» **Input for this task**:
Lemma str_compare_trans_lt a b c :
  String.compare a b = Lt → String.compare b c = Lt → String.compare a c = Lt.
Proof.
  revert b c. induction a as [|x a IH]; intros [|y b] [|z c]; simpl; try done.
  destruct (Ascii.compare x y) eqn:Hxy; try done; intros Hab;
  destruct (Ascii.compare y z) eqn:Hyz; try done; intros Hbc.
  - apply ascii_compare_eq in Hxy as ->. rewrite Hyz. eauto.
  - apply ascii_compare_eq in Hxy as ->. by rewrite Hyz.
  - apply ascii_compare_eq in Hyz as ->. by rewrite Hxy.
  - unfold Ascii.compare in *. apply N.compare_lt_iff in Hxy, Hyz.
    assert (N_of_ascii x < N_of_ascii z)%N as Hlt by (etrans; eauto).
    by apply N.compare_lt_iff in Hlt as ->.
Qed.

#[export] Instance str_le_total : Total str_le.
Proof.
  intros a b. unfold str_le, String.leb. rewrite (String.compare_antisym b a).
  destruct (String.compare a b); simpl; auto.
Qed.

#[export] Instance str_le_refl : Reflexive str_le.
Proof. intros s. by destruct (total str_le s s). Qed.

#[export] Instance str_le_trans : Transitive str_le.
Proof.
  intros a b c. unfold str_le, String.leb.
  destruct (String.compare a b) eqn:Hab; try done;
  destruct (String.compare b c) eqn:Hbc; try done; intros _ _.
  - apply String.compare_eq_iff in Hab as ->. by rewrite Hbc.
  - apply String.compare_eq_iff in Hab as ->. by rewrite Hbc.
  - apply String.compare_eq_iff in Hbc as ->. by rewrite Hab.
  - by rewrite (str_compare_trans_lt a b c).
Qed.

#[export] Instance str_le_antisymm : AntiSymm (=) str_le.
Proof.
  intros a b. unfold str_le, String.leb. rewrite (String.compare_antisym b a).
  destruct (String.compare a b) eqn:Hba; simpl; try done.
  by apply String.compare_eq_iff in Hba.
Qed.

» **Task prompt**:
The full listing is to be copied verbatim.

» **Response to this exercise**:
Lemma str_compare_trans_lt a b c :
  String.compare a b = Lt → String.compare b c = Lt → String.compare a c = Lt.
Proof.
  revert b c. induction a as [|x a IH]; intros [|y b] [|z c]; simpl; try done.
  destruct (Ascii.compare x y) eqn:Hxy; try done; intros Hab;
  destruct (Ascii.compare y z) eqn:Hyz; try done; intros Hbc.
  - apply ascii_compare_eq in Hxy as ->. rewrite Hyz. eauto.
  - apply ascii_compare_eq in Hxy as ->. by rewrite Hyz.
  - apply ascii_compare_eq in Hyz as ->. by rewrite Hxy.
  - unfold Ascii.compare in *. apply N.compare_lt_iff in Hxy, Hyz.
    assert (N_of_ascii x < N_of_ascii z)%N as Hlt by (etrans; eauto).
    by apply N.compare_lt_iff in Hlt as ->.
Qed.

#[export] Instance str_le_total : Total str_le.
Proof.
  intros a b. unfold str_le, String.leb. rewrite (String.compare_antisym b a).
  destruct (String.compare a b); simpl; auto.
Qed.

#[export] Instance str_le_refl : Reflexive str_le.
Proof. intros s. by destruct (total str_le s s). Qed.

#[export] Instance str_le_trans : Transitive str_le.
Proof.
  intros a b c. unfold str_le, String.leb.
  destruct (String.compare a b) eqn:Hab; try done;
  destruct (String.compare b c) eqn:Hbc; try done; intros _ _.
  - apply String.compare_eq_iff in Hab as ->. by rewrite Hbc.
  - apply String.compare_eq_iff in Hab as ->. by rewrite Hbc.
  - apply String.compare_eq_iff in Hbc as ->. by rewrite Hab.
  - by rewrite (str_compare_trans_lt a b c).
Qed.

#[export] Instance str_le_antisymm : AntiSymm (=) str_le.
Proof.
  intros a b. unfold str_le, String.leb. rewrite (String.compare_antisym b a).
  destruct (String.compare a b) eqn:Hba; simpl; try done.
  by apply String.compare_eq_iff in Hba.
Qed.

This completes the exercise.